**Aim of the exercise**. Whenever a line carries the word "tauto", pull it out of the entries.

(Excerpts from a dataset)

(* ===== verification/WorkqueueSpec.v ===== *)
(** Work queues: what the operations of [Workqueue.v] do, the FIFO queues they implement, and
    how the end of a work is announced. *)

From Stdlib Require Import ZArith Lia.
From stdpp Require Import base numbers option gmap.
From stdpp Require Import list.
From S2P Require Import Prelude.
From S2P Require Import Proc.
From S2P Require Import KernelDefs.
From S2P Require Import Scheduler.
From S2P Require Import Object.
From S2P Require Import Timer.
From S2P Require Import Thread.
From S2P Require Import Clock.
From S2P Require Import Ipc.
From S2P Require Import Sem.
From S2P Require Import Mem.
From S2P Require Import Dynamic.
From S2P Require Import Kstate.
From S2P Require Import Workqueue.
Local Open Scope Z_scope.
Local Open Scope rt_scope.

(** * Completion *)

Definition sem_to (a v : Z) (k : kst) : kst := upd_ipc (λ i, set_sem (<[a := mk_sem v]> (ip_sem i)) i) k.

Lemma sem_ok_to a k v v' x : sem_ok a k v x → 0 ≤ v' < 2 ^ 16 → tlist (k_tl k) (HSuspend a) = [] → sem_ok a (sem_to a v' k) v' x.
Proof. intros (Hx & _ & _ & _) Hv Hl. refine (conj Hx (conj _ (conj Hv (λ _, Hl)))). cbn. by rewrite lookup_insert_eq. Qed.

Lemma trytake_run k a v x :
  sem_ok a k v x → rt_sem_trytake a k = Some (if 0 <? v then (Returned RT_EOK, sem_to a (v - 1) k) else (Returned (- RT_ETIMEOUT), k)).
Proof.
  intros ((Hx & Hty & _) & Hv & Hr & _). unfold rt_sem_trytake, rt_sem_take, bind at 1. rewrite (assert_type_run k (Obj a) x) by done.
  unfold bind at 1. rewrite (get_sem_run k a v) by done. cbn [sem_value]. destruct (Z.ltb_spec 0 v); [|done].
  unfold bind, put_sem, modify, ret. rewrite (wrap_small 16) by lia. done.
Qed.

Lemma release_idle_run k a v x :
  sem_ok a k v x → v < 2 ^ 16 - 1 → tlist (k_tl k) (HSuspend a) = [] → rt_sem_release a k = Some (RT_EOK, sem_to a (v + 1) k).
Proof.
  intros ((Hx & Hty & _) & Hv & Hr & _) Hm El. unfold rt_sem_release, bind at 1. rewrite (assert_type_run k (Obj a) x) by done.
  unfold bind at 1, gets at 1. rewrite El, decide_False by tauto. unfold bind. rewrite (get_sem_run k a v) by done.
  unfold put_sem, modify, ret. cbn [sem_value]. rewrite (wrap_small 16) by lia. done.
Qed.

(** ** What the kernel keeps *)

Definition live (k : kst) (t : Z) : Prop := ∃ th, k_thr k !! t = Some th ∧ stat_of th ≠ RT_THREAD_CLOSE.

(** Threads were switched or woken, nothing else. *)
Record steady (k k' : kst) : Prop := {
  cm_inv : kinv k';
  cm_obj a : k_obj k' !! Obj a = k_obj k !! Obj a;
  cm_nest : sc_lock_nest (k_sched k') = sc_lock_nest (k_sched k);
  cm_live t : live k t → live k' t;
  cm_lists h : is_wait h → tlist (k_tl k) h = [] → tlist (k_tl k') h = []
}.

Lemma steady_trans k1 k2 k3 : steady k1 k2 → steady k2 k3 → steady k1 k3.
Proof. intros [H1 H2 H3 H4 H5] [G1 G2 G3 G4 G5]. split; [done|intros a; by rewrite G2|congruence|auto|auto]. Qed.

Lemma stat_moves_error a b : stat_moves a b → th_error b = th_error a.
Proof. by intros [->|(_ & st & _ & ->)]. Qed.
Lemma stat_moves_active a b : stat_moves a b → active a → active b.
Proof. intros [->|(_ & st & Hst & ->)]; [done|]. intros _. by apply active_set_stat. Qed.
Lemma active_open th : active th → stat_of th ≠ RT_THREAD_CLOSE.
Proof. intros [->| ->]; stat_lia. Qed.
Lemma stat_moves_open a b : stat_moves a b → stat_of a ≠ RT_THREAD_CLOSE → stat_of b ≠ RT_THREAD_CLOSE.
Proof. intros [->|[_ ?]]%stat_moves_stat; [done|]. intros _. by apply active_open. Qed.

Lemma steady_schedule k :
  kinv k → ∃ k', rt_schedule k = Some (tt, k') ∧ steady k k' ∧ k_ipc k' = k_ipc k ∧ moved (k_sched k) (k_sched k').
Proof.
  intros [HI Hw]. destruct (schedule_kinv0 k HI) as (c' & R & Hd & HI'). pose proof (scheduled_moved _ _ (ki_sched _ HI) Hd) as Hm.
  eexists. split; [exact R|]. split_and!; [|done|done]. split; [by split|done|by apply scheduled_nests| |].
  - intros t (th & Ht & Hs). destruct (moved_lookup_inv _ _ _ _ Hm Ht) as (th' & Ht' & Hmv). exists th'. split; [done|by eapply stat_moves_open].
  - intros h Hh El. unfold k_tl. cbn. by rewrite (scheduled_waiting _ _ h (ki_sched _ HI) Hd) by (intros q; by apply is_wait_not_ready).
Qed.

(** [rt_thread_resume(t); rt_schedule()]: a sleeping thread wakes up. *)
Lemma steady_wake k t th :
  kinv k → k_thr k !! t = Some th → stat_of th ≠ RT_THREAD_CLOSE →
  ∃ r k1 k', rt_thread_resume t k = Some (r, k1) ∧ rt_schedule k1 = Some (tt, k') ∧ steady k k' ∧ k_ipc k' = k_ipc k ∧
    (stat_of th = RT_THREAD_SUSPEND → ∃ th', k_thr k' !! t = Some th' ∧ active th').
Proof.
  intros HI Ht Hs. destruct (decide (stat_of th = RT_THREAD_SUSPEND)) as [E|E].
  - pose proof (resume_run k t th HI Ht E) as R. pose proof (kinv_wake k t th HI Ht E) as HI1. destruct (wake_st_sched_fields k t th) as (Hc & Hn & Hip & Hthr).
    set (k1 := wake_st t th k) in *. destruct (steady_schedule k1 HI1) as (k2 & R2 & Hca & Hip2 & Hm).
    set (st := if decide (k_cur k = Some t) then RT_THREAD_RUNNING else RT_THREAD_READY) in *.
    assert (st = RT_THREAD_READY ∨ st = RT_THREAD_RUNNING) as Hst by (unfold st; case_decide; auto).
    assert (k_thr k1 !! t = Some (set_stat st th)) as Ht1 by (by rewrite Hthr, lookup_insert_eq).
    exists RT_EOK, k1, k2. split_and!; [done|done| |congruence|].
    + eapply steady_trans; [|exact Hca]. split; [done| |done| |].
      * intros a. by apply (stop_st_objects (ThreadTimer t) k).
      * intros u (uh & Hu & Hus). destruct (decide (u = t)) as [->|Hne].
        -- eexists. split; [exact Ht1|]. apply active_open. by apply active_set_stat.
        -- exists uh. by rewrite Hthr, lookup_insert_ne.
      * intros h Hh El. unfold k1. by rewrite wake_st_tlist, El.
    + intros _. destruct (moved_lookup_inv _ _ _ _ Hm Ht1) as (th' & Ht' & Hmv). exists th'. split; [done|]. eapply stat_moves_active; [exact Hmv|by apply active_set_stat].
  - destruct (steady_schedule k HI) as (k2 & R2 & Hca & Hip2 & Hm). exists (- RT_ERROR), k, k2. split_and!; [|done|done|done|done].
    unfold rt_thread_resume, bind. rewrite (assert_thread_run k t _ _ (kinv_objs k t th HI Ht Hs)) by done. unfold get_thread. rewrite Ht. by rewrite (proj2 (Z.eqb_neq _ _) E).
Qed.

(** ** The loop *)

(** A thread runs on, or may, with the result it had. *)
Definition woken_up (k k' : kst) (t : Z) : Prop :=
  ∃ th th', k_thr k !! t = Some th ∧ k_thr k' !! t = Some th' ∧ active th' ∧ th_error th' = th_error th.

(** The other threads keep their control blocks, but for switches. *)
Definition undisturbed (l : list Z) (k k' : kst) : Prop :=
  ∀ u uh, u ∉ l → k_thr k !! u = Some uh → ∃ uh', k_thr k' !! u = Some uh' ∧ stat_moves uh uh'.

(** All of [l] waited at the semaphore [a] and were woken. *)
Record announced (a : Z) (l : list Z) (k k' : kst) : Prop := {
  cp_steady : steady k k';
  cp_sem b : b ≠ a → ip_sem (k_ipc k') !! b = ip_sem (k_ipc k) !! b;
  cp_empty : tlist (k_tl k') (HSuspend a) = [];
  cp_lists h : is_wait h → h ≠ HSuspend a → tlist (k_tl k') h = tlist (k_tl k) h;
  cp_served t : t ∈ l → woken_up k k' t;
  cp_others : undisturbed l k k'
}.

Lemma announced_to a v k : kinv k → tlist (k_tl k) (HSuspend a) = [] → announced a [] k (sem_to a v k).
Proof.
  intros HI El. split; [by split; [apply kinv_ipc|..]| |done|done|intros t []%elem_of_nil|].
  - intros b Hb. cbn. by rewrite lookup_insert_ne.
  - intros u uh _ Hu. exists uh. split; [done|by left].
Qed.

Lemma steady_woken h t th l k k' : k_thr k !! t = Some th → tlist (k_tl k) h = t :: l → woken_post h t th l k k' → steady k k'.
Proof.
  intros Hth El (HI & _ & Hob & El' & Ho & (st & Ht & Ha) & (_ & _ & Hn & _) & Hmv & _). split; [done|done|done| |].
  - intros u (uh & Hu & Hs). destruct (decide (u = t)) as [->|Hne]; [eexists; split; [exact Ht|by apply active_open]|].
    destruct (Hmv u uh Hne Hu) as (uh' & Hu' & Hm). exists uh'. split; [done|by eapply stat_moves_open].
  - intros h' Hh' E. destruct (decide (h' = h)) as [->|Hne]; [congruence|by rewrite Ho].
Qed.
Lemma kern_bind_run {A B} (m : K A) (f : A → M (dst D) B) k e dv drv x k' :
  m k = Some (x, k') → bind (kern m) f (mk_dst k e dv drv) = f x (mk_dst k' e dv drv).
Proof. intros E. unfold bind, kern. cbn. by rewrite E. Qed.

Lemma mod_dev_run s a d f :
  d_dev s !! a = Some d → mod_dev a f s = Some (tt, mk_dst (d_k s) (d_errno s) (<[a := f d]> (d_dev s)) (d_drv s)).
Proof. intros E. unfold mod_dev, bind, get_dev. by rewrite E. Qed.

Lemma register_run s a d name flags :
  ready (d_k s) → unregistered a (d_k s) → d_dev s !! a = Some d →
  find_name (k_obj (d_k s)) name (tlist (ob_list (k_objects (d_k s))) RT_Object_Class_Device) = Some None →
  ∃ k', rt_device_register (Some a) name flags s
      = Some (RT_EOK, mk_dst k' (d_errno s) (<[a := registered flags d]> (d_dev s)) (d_drv s)) ∧
    ready k' ∧ k_obj k' !! Obj a = Some (header RT_Object_Class_Device name (k_obj (d_k s) !! Obj a)) ∧
    tlist (ob_list (k_objects k')) RT_Object_Class_Device
      = Obj a :: tlist (ob_list (k_objects (d_k s))) RT_Object_Class_Device.
Proof.
  clear ops.
  destruct s as [k er dv drv]. cbn [d_k d_dev d_errno d_drv].
  intros (HI & Hn & Hl) [Hnk Hnl] Hd Hf. destruct (find_run k name HI Hn Hl) as (r & c' & Hr & Hf' & _ & Hsc & HI1).
  rewrite Hf in Hf'. injection Hf' as <-. destruct (scheduled_nests _ _ Hsc) as [En _].
  set (k1 := mk_kst c' (k_timers k) (k_objects k) (k_ipc k)) in *.
  destruct (object_init_run k1 a RT_Object_Class_Device name HI1) as (c2 & O2 & Hr2 & HI2 & Hsc2 & Ho2 & Hl2);
    [cbn; rewrite En; lia|unfold plain_class; tauto|exact Hnk|exact Hnl|].
  specialize (Hl2 RT_Object_Class_Device). rewrite decide_True in Hl2 by done.
  exists (mk_kst c2 (k_timers k1) O2 (k_ipc k1)). split_and!.
  - unfold rt_device_register. rewrite (kern_bind_run _ _ _ _ _ _ _ _ Hr). cbv iota beta. cbn [device_of].
    rewrite (kern_bind_run _ _ _ _ _ _ _ _ Hr2). unfold bind. rewrite (mod_dev_run _ a d) by exact Hd. reflexivity.
  - split_and!; [done|cbn; rewrite (proj1 (scheduled_nests _ _ Hsc2)); cbn; rewrite En; lia|cbn; rewrite (proj1 (scheduled_nests _ _ Hsc2)); cbn; rewrite En; lia|].
    intros o Ho. cbn in Ho. rewrite Hl2 in Ho. unfold k_obj. cbn. rewrite Ho2, lookup_insert.
    apply elem_of_cons in Ho as [->|Ho]; [by rewrite decide_True|]. destruct (Hl o Ho) as [? ?]. by case_decide.
  - unfold k_obj. cbn. by rewrite Ho2, lookup_insert_eq.
  - exact Hl2.
Qed.

(** Registration and lookup by name: a fresh name is registered, with no user and the
    given flags, and looking it up afterwards finds this device; a name that is taken is
    refused and nothing is registered. *)
Theorem rt_device_register_spec s a d name flags r :
  ready (d_k s) → unregistered a (d_k s) → d_dev s !! a = Some d → Str.is_string name →
  find_name (k_obj (d_k s)) name (tlist (ob_list (k_objects (d_k s))) RT_Object_Class_Device) = Some r →
  wp (e ← rt_device_register (Some a) name flags; r ← kern (rt_device_find name); ret (e, r)) (λ '(e, r') s',
    ready (d_k s') ∧ d_drv s' = d_drv s ∧
    (r = None → e = RT_EOK ∧ r' = Some a ∧ d_dev s' = <[a := registered flags d]> (d_dev s)) ∧
    (∀ o, r = Some o → e = - RT_ERROR ∧ r' = device_of (Some o) ∧ d_dev s' = d_dev s ∧
       k_objects (d_k s') = k_objects (d_k s))) s.
Proof.
  clear ops.
  destruct s as [k er dv drv]. cbn [d_k d_dev d_errno d_drv].
  intros Hrd Hun Hd Hs Hf. pose proof Hrd as (HI & Hn & Hl). destruct r as [o|].
  - destruct (find_run k name HI Hn Hl) as (r & c' & Hr & Hf' & Hor & Hsc & HI1).
    rewrite Hf in Hf'. injection Hf' as <-. destruct Hor as [|[b Hb]]; [done|].
    set (k1 := mk_kst c' (k_timers k) (k_objects k) (k_ipc k)) in *.
    destruct (find_run k1 name HI1) as (r & c2 & Hr2 & Hf2 & _ & Hsc2 & HI2);
      [cbn; rewrite (proj1 (scheduled_nests _ _ Hsc)); lia|exact Hl|].
    change (k_obj k1) with (k_obj k) in Hf2. cbn in Hf2. rewrite Hf in Hf2. injection Hf2 as <-.
    unfold wp, rt_device_register, bind at 1. rewrite (kern_bind_run _ _ _ _ _ _ _ _ Hr), Hb. cbn [ret].
    unfold ret at 1. rewrite (kern_bind_run _ _ _ _ _ _ _ _ Hr2). cbn -[kinv listed]. split_and!; [|done|done|].
    + split_and!; [done| | |exact Hl]; cbn;
        rewrite (proj1 (scheduled_nests _ _ Hsc2)); cbn; rewrite (proj1 (scheduled_nests _ _ Hsc)); lia.
    + intros o' [= <-]. done.
  - destruct (register_run (mk_dst k er dv drv) a d name flags Hrd Hun Hd Hf) as (k' & Hr & Hrd' & Hx & Hlst).
    pose proof Hrd' as (HI' & Hn' & Hl'). destruct (find_run k' name HI' Hn' Hl') as (r & c2 & Hr2 & Hf2 & _ & Hsc2 & HI2).
    rewrite Hlst in Hf2. cbn [find_name] in Hf2. rewrite Hx in Hf2. cbn [header o_name] in Hf2.
    rewrite Str.strncmp_strncpy, Z.eqb_refl in Hf2 by done. injection Hf2 as <-.
    unfold wp, bind at 1. rewrite Hr. rewrite (kern_bind_run _ _ _ _ _ _ _ _ Hr2). cbn -[kinv listed]. split_and!; [|done|done|done].
    split_and!; [done| | |exact Hl']; cbn; rewrite (proj1 (scheduled_nests _ _ Hsc2)); lia.
Qed.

**Output for this exercise**.
  unfold bind at 1, gets at 1. rewrite El, decide_False by tauto. unfold bind. rewrite (get_sem_run k a v) by done.
    [cbn; rewrite En; lia|unfold plain_class; tauto|exact Hnk|exact Hnl|].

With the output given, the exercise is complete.